Bethany Biron
July 02, 2017 11:40 am
Smith Collection/Gado/Getty Images)

July is here! Which means it’s time to fight off the ultimate summertime menace — mosquito bites.

If you feel like you’re particularly prone to giant, itchy bites, you’re not alone. Apparently, certain people are more likely than others to get attacked by the pesky bug.

Why? Blame it on genetics. According to scientific research, the odor of your skin and the level of carbon dioxide in your body make some individuals predisposed to mosquito attacks.

That said, no one is truly spared the bane of mosquito bites when warm weather comes around. While some people experience more bites than others, there’s a scientific reason why some bites turn into giant welts, while others don’t. Refinery29 talked with a couple dermatologists to get to the bottom of this.

According to Shari Lipner, MD, PhD, assistant professor of dermatology at Weill Cornell Medicine, when a mosquito bites you, it injects saliva into the skin which essentially causes an allergic reaction.

The difference in severity of the bite depends on how a person reacts to the allergen. The more allergic you are, the worse the bites will be, and thus the itchier and more uncomfortable they will be. Heather Rogers, a Seattle-based dermatologist, told Refinery29 that while reactions vary, they can occasionally become cause for medical attention.

Another factor in determining the difference the size of the bite is how long the mosquito preys on your skin. The longer they feed, the more saliva gets into your system, Rogers said.

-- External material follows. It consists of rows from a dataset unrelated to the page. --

(** A raw transaction event: a wrong [isA], an empty [quantityList], an
    extension. *)
Definition rawTransaction : value :=
  VObj [("isA", VStr "ObjectEvent");
        ("action", VStr "ADD");
        ("epcList", VArr [epc2020; epc2021]);
        ("quantityList", VArr []);
        ("sourceList",
         VArr [VObj [("type", VStr "urn:epcglobal:cbv:sdt:owning_party");
                     ("source", VStr "urn:epc:id:pgln:9520001.11111")]]);
        ("readPoint",
         VObj [("id", VStr "urn:epc:id:sgln:0614141.07346.1234")]);
        ("example:lot", VNum 7)].

End Samples.

(** ** The loop of the constructor, in terms of what it is given and
    what it leaves *)

Module Loop.
Section Conditions.
Variables objectToEvent newEPCISHeader : value -> M value.
Variables builtEvent builtHeader : value -> value -> Prop.

(** The header and the events of the raw entries can be built, and no
    list of events exists yet when there is a body. *)
Definition pre (entries this : props) : Prop :=
  (forall h, lookup_prop "epcisHeader" entries = Some h ->
             builds newEPCISHeader builtHeader h) /\
  (forall body, lookup_prop "epcisBody" entries = Some body ->
     lookup_prop "eventList" this = None /\
     exists events,
       EPCISDocument.raw_events body = Ok events /\
       Forall (builds objectToEvent builtEvent) events).

(** The properties of [this'], the entity after the loop, from those of
    [this], the entity before the loop. *)
Definition post (entries this this' : props) : Prop :=
  (forall k, k <> "isA" -> k <> "epcisHeader" -> k <> "eventList" ->
             lookup_prop k this' = lookup_prop k this) /\
  lookup_prop "isA" this'
    = match lookup_prop "isA" entries with
      | Some v => Some v
      | None => lookup_prop "isA" this
      end /\
  match lookup_prop "epcisHeader" entries with
  | Some h => exists H, lookup_prop "epcisHeader" this' = Some H /\
                        builtHeader h H
  | None => lookup_prop "epcisHeader" this' = lookup_prop "epcisHeader" this
  end /\
  match lookup_prop "epcisBody" entries with
  | Some body =>
      exists events built,
        EPCISDocument.raw_events body = Ok events /\
        Forall2 builtEvent events built /\
        lookup_prop "eventList" this'
          = match events with
            | [] => None
            | _ => Some (VArr built)
            end
  | None => lookup_prop "eventList" this' = lookup_prop "eventList" this
  end.
End Conditions.
End Loop.

(** ** Raw documents that survive a round trip *)

Module RoundTrip.

(** The entity built from [raw] serializes back to [raw]. *)
Definition roundtrips (raw built : value) : Prop :=
  is_entity built = true /\ deep_eq (Entity.plain built) raw.

(** The shapes of [epcisBody] that the constructor and [toObject] give
    back under the toggle [toggle]: no body and the toggle on; a body
    without events and the toggle on; a list of events that is not empty,
    with the toggle on or at least two events; a single event with the
    toggle off. *)
Inductive supported_body (objectToEvent : value -> M value)
    (toggle : value) : option value -> Prop :=
| body_absent :
    truthy toggle = true ->
    supported_body objectToEvent toggle None
| body_without_events body :
    truthy toggle = true ->
    EPCISDocument.raw_events body = Ok [] ->
    supported_body objectToEvent toggle (Some body)
| body_eventList events :
    events <> [] ->
    truthy toggle = true \/ (2 <= List.length events)%nat ->
    Forall (builds objectToEvent roundtrips) events ->
    supported_body objectToEvent toggle
      (Some (VObj [("eventList", VArr events)]))
| body_event event :
    truthy toggle = false ->
    truthy event = true ->
    builds objectToEvent roundtrips event ->
    supported_body objectToEvent toggle (Some (VObj [("event", event)])).

End RoundTrip.

(** ** The validation engine

    [src/schema/validator.js] and the schema catalog are not among the
    sources: the engine is modelled from the specification, for any
    catalog. *)

Module Validator.
Local Open Scope list_scope.

(** Modelled from the spec: a key is namespace-qualified when it reads
    [prefix:localName], with exactly one colon, a prefix and a local name
    that are not empty. *)
Fixpoint split_colon (s : string) : option (string * string) :=
  match s with
  | EmptyString => None
  | String c rest =>
      if Ascii.eqb c ":"%char then Some (EmptyString, rest)
      else match split_colon rest with
           | Some (prefix, name) => Some (String c prefix, name)
           | None => None
           end
  end.

Definition qualified (key : string) : option (string * string) :=
  match split_colon key with
  | Some (prefix, name) =>
      match split_colon name with
      | Some _ => None
      | None =>
          if (prefix =? "") || (name =? "") then None else Some (prefix, name)
      end
  | None => None
  end.

(** Modelled from the spec: the prefixes that [@context] declares.  A
    mapping gives its keys, a sequence the keys of each of its mappings, a
    string none. *)
Definition mapping_prefixes (v : value) : gset string :=
  match v with
  | VObj ps => list_to_set (keys ps)
  | _ => ∅
  end.

Definition contextPrefixes (context : value) : gset string :=
  match context with
  | VArr xs => ⋃ (List.map mapping_prefixes xs)
  | _ => mapping_prefixes context
  end.

Definition unqualifiedKey (at_ : list string) : violation :=
  {| kind := ExtensionViolation; path := at_;
     message := "extension key is not namespace-qualified" |}.

Definition undeclaredPrefix (at_ : list string) : violation :=
  {| kind := ExtensionViolation; path := at_;
     message := "namespace prefix is not declared in @context" |}.

(** Modelled from the spec: inside an extension subtree every key of
    every object must be namespace-qualified; arrays are visited element
    by element and scalars are accepted. *)
Fixpoint extensionSubtree (at_ : list string) (v : value) : list violation :=
  match v with
  | VObj ps =>
      flat_map (fun kv =>
                  (match qualified (fst kv) with
                   | Some _ => []
                   | None => [unqualifiedKey (at_ ++ [fst kv])]
                   end)
                  ++ extensionSubtree (at_ ++ [fst kv]) (snd kv)) ps
  | VArr xs =>
      (fix elements (i : nat) (xs : list value) : list violation :=
         match xs with
         | [] => []
         | x :: rest =>
             extensionSubtree (at_ ++ [index_key i]) x
             ++ elements (S i) rest
         end) 0%nat xs
  | _ => []
  end.

(** Modelled from the spec: a foreign key must be namespace-qualified and
    its prefix declared; its value is then an extension subtree. *)
Definition foreignKey (prefixes : gset string) (at_ : list string)
    (key : string) (v : value) : list violation :=
  match qualified key with
  | None => [unqualifiedKey at_]
  | Some (prefix, _) =>
      if bool_decide (prefix ∈ prefixes) then extensionSubtree at_ v
      else [undeclaredPrefix at_]
  end.

(** Runs a check on every element and accumulates the violations; a
    check that throws aborts the whole. *)
Definition collect {A} (check : A -> result (list violation))
  : list A -> result (list violation) :=
  fix go (xs : list A) : result (list violation) :=
    match xs with
    | [] => Ok []
    | x :: rest =>
        here <- check x ;;
        there <- go rest ;;
        Ok (here ++ there)
    end.

(** The same with the index of each element. *)
Definition collect_indexed {A} (check : nat -> A -> result (list violation))
  : nat -> list A -> result (list violation) :=
  fix go (i : nat) (xs : list A) : result (list violation) :=
    match xs with
    | [] => Ok []
    | x :: rest =>
        here <- check i x ;;
        there <- go (S i) rest ;;
        Ok (here ++ there)
    end.

(** The two parts of the keys of a node. *)
Record partition : Type := { known : list string; foreign : list string }.

Inductive mode : Type := Collect | Assert.

Record report : Type := { success : bool; errors : list violation }.

(** Document-type discriminators recognized. *)
Definition documentTypes : list string :=
  ["EPCISDocument"; "EPCISQueryDocument"; "EPCISMasterDataDocument"].

Section Engine.
(** The catalog of schemas, with the structural check that a schema
    declares, and the catalog of field sets. *)
Variable Schema : Type.
Variable conforms : Schema -> value -> list violation.
Variable schemas : gmap string Schema.
Variable fieldSets : gmap string (gset string).

(** The name of the field set of the node found under a known key of a
    node of field set [N], when that node is a structured node with a
    field set of its own (each element of [sensorElementList] has the
    field set [SensorElement]; an event has that of its type). *)
Variable nodeFieldSet : string -> string -> value -> option string.

(** Modelled from the spec: [validateAgainstSchema(value, schemaName)]. *)
Definition validateAgainstSchema (v : value) (schemaName : string)
  : result (list violation) :=
  match schemas !! schemaName with
  | None => Throw UnknownSchemaError
  | Some schema => Ok (conforms schema v)
  end.

(** Modelled from the spec: [ensureFieldSet(value, fieldSetName)]. *)
Definition ensureFieldSet (v : value) (fieldSetName : string)
  : result partition :=
  match fieldSets !! fieldSetName with
  | None => Throw UnknownFieldSetError
  | Some fieldSet =>
      let own := match v with
                 | VObj ps => keys ps
                 | _ => []
                 end in
      Ok {| known := List.filter (fun k => bool_decide (k ∈ fieldSet)) own;
            foreign :=
              List.filter (fun k => negb (bool_decide (k ∈ fieldSet))) own |}
  end.

(** Modelled from the spec: the recursive descent of the extension
    validator at a node of field set [N].  Known keys that lead to a
    node with a field set of its own are descended into, arrays element
    by element; then every foreign key is checked.  Violations
    accumulate; only an unknown field-set name aborts. *)
Fixpoint validateNode (prefixes : gset string) (N : string)
    (at_ : list string) (node : value) {struct node}
  : result (list violation) :=
  parts <- ensureFieldSet node N ;;
  match node with
  | VObj ps =>
      below <-
        collect
          (fun kv =>
             if existsb (String.eqb (fst kv)) (known parts) then
               match snd kv with
               | VArr xs =>
                   collect_indexed
                     (fun i x =>
                        match nodeFieldSet N (fst kv) x with
                        | Some C =>
                            validateNode prefixes C
                              (at_ ++ [fst kv; index_key i]) x
                        | None => Ok []
                        end) 0%nat xs
               | _ =>
                   match nodeFieldSet N (fst kv) (snd kv) with
                   | Some C =>
                       validateNode prefixes C (at_ ++ [fst kv]) (snd kv)
                   | None => Ok []
                   end
               end
             else Ok []) ps ;;
      Ok (below ++
          flat_map (fun kv =>
                      if existsb (String.eqb (fst kv)) (foreign parts)
                      then foreignKey prefixes (at_ ++ [fst kv])
                                      (fst kv) (snd kv)
                      else []) ps)
  | _ => Ok []
  end.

So what should you do when you have a painfully itchy mosquito bite? Well, first of all, don’t forget bug spray to try to fend them off altogether. They feed most during dawn and dusk, so it’s important to remain vigilant during those hours.

But if nothing is stopping those little buggers, try your best to avoid itching. It just makes it even more itchy, and can cause bleeding and scarring.

The trick? Ice cubes.

However, if worse comes to worse, she recommends a 1 percent hydrocortisone cream or an antihistamine like Zyrtec or Allegra.

Stay safe (and itch-free) this summer.